What you are asked to do
Your answer should consist of the lines in the listing that hold "rows".
● ● ● ● ● ● ●
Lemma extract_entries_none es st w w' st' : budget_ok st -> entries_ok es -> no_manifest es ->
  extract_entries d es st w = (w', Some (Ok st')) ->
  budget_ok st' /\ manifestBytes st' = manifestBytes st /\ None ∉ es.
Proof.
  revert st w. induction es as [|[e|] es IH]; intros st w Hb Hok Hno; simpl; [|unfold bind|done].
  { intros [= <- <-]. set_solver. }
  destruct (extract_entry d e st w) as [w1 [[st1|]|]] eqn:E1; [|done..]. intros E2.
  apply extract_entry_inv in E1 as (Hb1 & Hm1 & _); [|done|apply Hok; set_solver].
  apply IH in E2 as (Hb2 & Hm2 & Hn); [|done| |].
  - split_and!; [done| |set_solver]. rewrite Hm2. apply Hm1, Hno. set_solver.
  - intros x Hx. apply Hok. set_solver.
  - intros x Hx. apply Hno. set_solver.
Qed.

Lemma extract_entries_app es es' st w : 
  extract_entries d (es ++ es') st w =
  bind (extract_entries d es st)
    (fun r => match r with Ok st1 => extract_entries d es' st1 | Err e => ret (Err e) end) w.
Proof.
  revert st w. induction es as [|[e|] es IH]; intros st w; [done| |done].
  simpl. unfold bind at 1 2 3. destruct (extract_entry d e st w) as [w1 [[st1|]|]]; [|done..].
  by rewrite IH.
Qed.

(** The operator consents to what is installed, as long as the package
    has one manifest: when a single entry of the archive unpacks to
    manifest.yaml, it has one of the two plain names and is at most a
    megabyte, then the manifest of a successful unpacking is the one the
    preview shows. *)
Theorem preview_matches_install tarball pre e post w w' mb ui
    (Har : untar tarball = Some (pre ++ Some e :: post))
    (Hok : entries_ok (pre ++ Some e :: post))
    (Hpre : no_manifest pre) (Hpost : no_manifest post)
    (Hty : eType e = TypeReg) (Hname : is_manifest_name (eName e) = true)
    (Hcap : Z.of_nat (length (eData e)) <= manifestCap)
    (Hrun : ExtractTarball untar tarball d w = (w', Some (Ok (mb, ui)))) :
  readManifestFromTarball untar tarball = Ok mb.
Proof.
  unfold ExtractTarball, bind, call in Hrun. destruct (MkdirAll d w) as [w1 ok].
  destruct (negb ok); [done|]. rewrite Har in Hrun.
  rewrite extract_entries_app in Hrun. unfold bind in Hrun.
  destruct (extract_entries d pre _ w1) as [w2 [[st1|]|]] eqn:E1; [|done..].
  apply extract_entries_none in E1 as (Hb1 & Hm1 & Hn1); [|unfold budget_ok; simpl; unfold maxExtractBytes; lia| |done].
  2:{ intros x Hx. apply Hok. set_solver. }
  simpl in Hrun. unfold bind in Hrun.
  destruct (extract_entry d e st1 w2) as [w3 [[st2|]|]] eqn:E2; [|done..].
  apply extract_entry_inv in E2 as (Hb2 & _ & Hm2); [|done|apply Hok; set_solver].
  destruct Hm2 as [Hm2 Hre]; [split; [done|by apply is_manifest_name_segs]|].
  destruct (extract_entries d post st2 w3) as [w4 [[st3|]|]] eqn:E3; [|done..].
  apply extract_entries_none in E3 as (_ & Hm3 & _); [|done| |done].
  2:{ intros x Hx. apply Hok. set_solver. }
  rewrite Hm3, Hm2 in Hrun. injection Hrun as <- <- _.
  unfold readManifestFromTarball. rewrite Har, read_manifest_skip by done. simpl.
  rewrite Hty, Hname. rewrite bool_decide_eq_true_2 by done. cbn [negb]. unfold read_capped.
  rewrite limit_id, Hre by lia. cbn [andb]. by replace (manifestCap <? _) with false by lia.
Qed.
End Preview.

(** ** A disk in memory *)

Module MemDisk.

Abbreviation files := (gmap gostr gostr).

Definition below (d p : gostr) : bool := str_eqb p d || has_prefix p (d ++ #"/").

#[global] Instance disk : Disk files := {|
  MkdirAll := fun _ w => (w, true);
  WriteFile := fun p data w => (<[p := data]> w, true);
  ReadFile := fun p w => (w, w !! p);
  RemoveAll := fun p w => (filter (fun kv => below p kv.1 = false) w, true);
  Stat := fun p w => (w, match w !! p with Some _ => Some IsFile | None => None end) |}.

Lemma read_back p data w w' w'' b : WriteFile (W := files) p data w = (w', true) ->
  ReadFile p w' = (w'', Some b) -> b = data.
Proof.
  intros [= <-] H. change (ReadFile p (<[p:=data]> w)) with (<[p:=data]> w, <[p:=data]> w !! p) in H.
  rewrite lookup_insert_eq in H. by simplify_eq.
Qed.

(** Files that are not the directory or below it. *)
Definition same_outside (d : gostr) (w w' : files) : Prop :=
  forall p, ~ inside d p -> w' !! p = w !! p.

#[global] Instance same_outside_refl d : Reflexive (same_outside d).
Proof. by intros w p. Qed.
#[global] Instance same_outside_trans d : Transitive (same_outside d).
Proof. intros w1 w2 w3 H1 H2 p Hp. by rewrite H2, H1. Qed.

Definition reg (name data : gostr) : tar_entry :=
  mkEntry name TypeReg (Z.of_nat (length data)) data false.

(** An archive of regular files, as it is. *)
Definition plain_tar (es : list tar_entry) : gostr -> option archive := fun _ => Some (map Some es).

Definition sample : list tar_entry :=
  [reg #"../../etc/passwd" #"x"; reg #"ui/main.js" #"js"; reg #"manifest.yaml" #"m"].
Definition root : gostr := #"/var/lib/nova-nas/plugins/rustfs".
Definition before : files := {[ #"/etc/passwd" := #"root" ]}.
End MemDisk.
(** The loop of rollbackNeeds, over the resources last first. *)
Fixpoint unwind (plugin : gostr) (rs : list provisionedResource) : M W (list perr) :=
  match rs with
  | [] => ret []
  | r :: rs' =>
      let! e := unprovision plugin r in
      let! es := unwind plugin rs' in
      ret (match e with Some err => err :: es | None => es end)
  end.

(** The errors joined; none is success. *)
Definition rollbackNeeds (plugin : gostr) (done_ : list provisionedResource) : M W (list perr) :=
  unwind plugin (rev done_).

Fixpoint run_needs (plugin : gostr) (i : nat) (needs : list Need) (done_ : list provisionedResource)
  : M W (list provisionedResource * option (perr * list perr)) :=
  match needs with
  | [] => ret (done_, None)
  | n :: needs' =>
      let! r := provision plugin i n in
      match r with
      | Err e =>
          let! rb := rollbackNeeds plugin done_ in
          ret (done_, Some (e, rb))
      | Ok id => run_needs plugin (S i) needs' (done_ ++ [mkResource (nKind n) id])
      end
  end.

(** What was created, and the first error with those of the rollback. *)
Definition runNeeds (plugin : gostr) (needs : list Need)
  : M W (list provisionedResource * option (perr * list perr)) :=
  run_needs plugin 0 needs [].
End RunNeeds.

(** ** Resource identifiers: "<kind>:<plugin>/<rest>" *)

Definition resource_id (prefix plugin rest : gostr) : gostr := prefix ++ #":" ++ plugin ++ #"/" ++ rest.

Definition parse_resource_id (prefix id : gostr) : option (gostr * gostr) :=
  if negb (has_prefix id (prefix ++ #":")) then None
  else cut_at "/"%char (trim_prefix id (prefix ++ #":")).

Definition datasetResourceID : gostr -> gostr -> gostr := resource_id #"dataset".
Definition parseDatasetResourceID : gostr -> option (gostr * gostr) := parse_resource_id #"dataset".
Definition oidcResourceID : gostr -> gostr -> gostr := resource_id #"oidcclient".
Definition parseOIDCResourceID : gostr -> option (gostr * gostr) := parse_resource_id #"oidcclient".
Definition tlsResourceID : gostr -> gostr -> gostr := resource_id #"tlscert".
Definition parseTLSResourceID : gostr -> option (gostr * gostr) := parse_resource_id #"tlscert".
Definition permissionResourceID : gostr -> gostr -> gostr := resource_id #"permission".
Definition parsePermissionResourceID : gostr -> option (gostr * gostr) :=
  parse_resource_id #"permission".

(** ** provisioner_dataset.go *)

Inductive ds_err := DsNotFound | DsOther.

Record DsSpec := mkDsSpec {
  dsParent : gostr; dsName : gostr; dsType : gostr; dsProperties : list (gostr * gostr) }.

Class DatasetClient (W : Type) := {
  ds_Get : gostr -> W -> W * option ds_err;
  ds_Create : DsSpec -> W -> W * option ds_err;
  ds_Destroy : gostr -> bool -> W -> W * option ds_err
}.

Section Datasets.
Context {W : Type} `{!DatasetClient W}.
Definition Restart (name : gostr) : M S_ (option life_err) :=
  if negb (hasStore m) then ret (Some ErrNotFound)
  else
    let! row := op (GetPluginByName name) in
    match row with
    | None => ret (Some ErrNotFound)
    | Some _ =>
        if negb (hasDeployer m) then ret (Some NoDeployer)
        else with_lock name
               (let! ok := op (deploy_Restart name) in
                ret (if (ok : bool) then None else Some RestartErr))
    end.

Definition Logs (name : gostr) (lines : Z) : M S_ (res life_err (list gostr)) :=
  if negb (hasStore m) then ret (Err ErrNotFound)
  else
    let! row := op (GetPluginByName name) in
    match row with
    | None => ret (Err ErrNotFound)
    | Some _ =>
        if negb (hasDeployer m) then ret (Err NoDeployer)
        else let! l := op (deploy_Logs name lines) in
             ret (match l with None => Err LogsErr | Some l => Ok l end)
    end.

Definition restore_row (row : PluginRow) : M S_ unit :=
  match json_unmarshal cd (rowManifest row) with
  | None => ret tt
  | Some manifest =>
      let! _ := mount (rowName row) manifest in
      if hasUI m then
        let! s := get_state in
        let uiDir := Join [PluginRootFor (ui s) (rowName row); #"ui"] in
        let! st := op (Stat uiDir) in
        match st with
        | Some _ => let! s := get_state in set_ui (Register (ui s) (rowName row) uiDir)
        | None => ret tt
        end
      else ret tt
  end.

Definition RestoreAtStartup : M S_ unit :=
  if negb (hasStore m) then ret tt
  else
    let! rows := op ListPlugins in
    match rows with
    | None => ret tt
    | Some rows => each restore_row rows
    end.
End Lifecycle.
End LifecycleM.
● ● ● ● ● ● ●
Output
    let! rows := op ListPlugins in
    match rows with
    | Some rows => each restore_row rows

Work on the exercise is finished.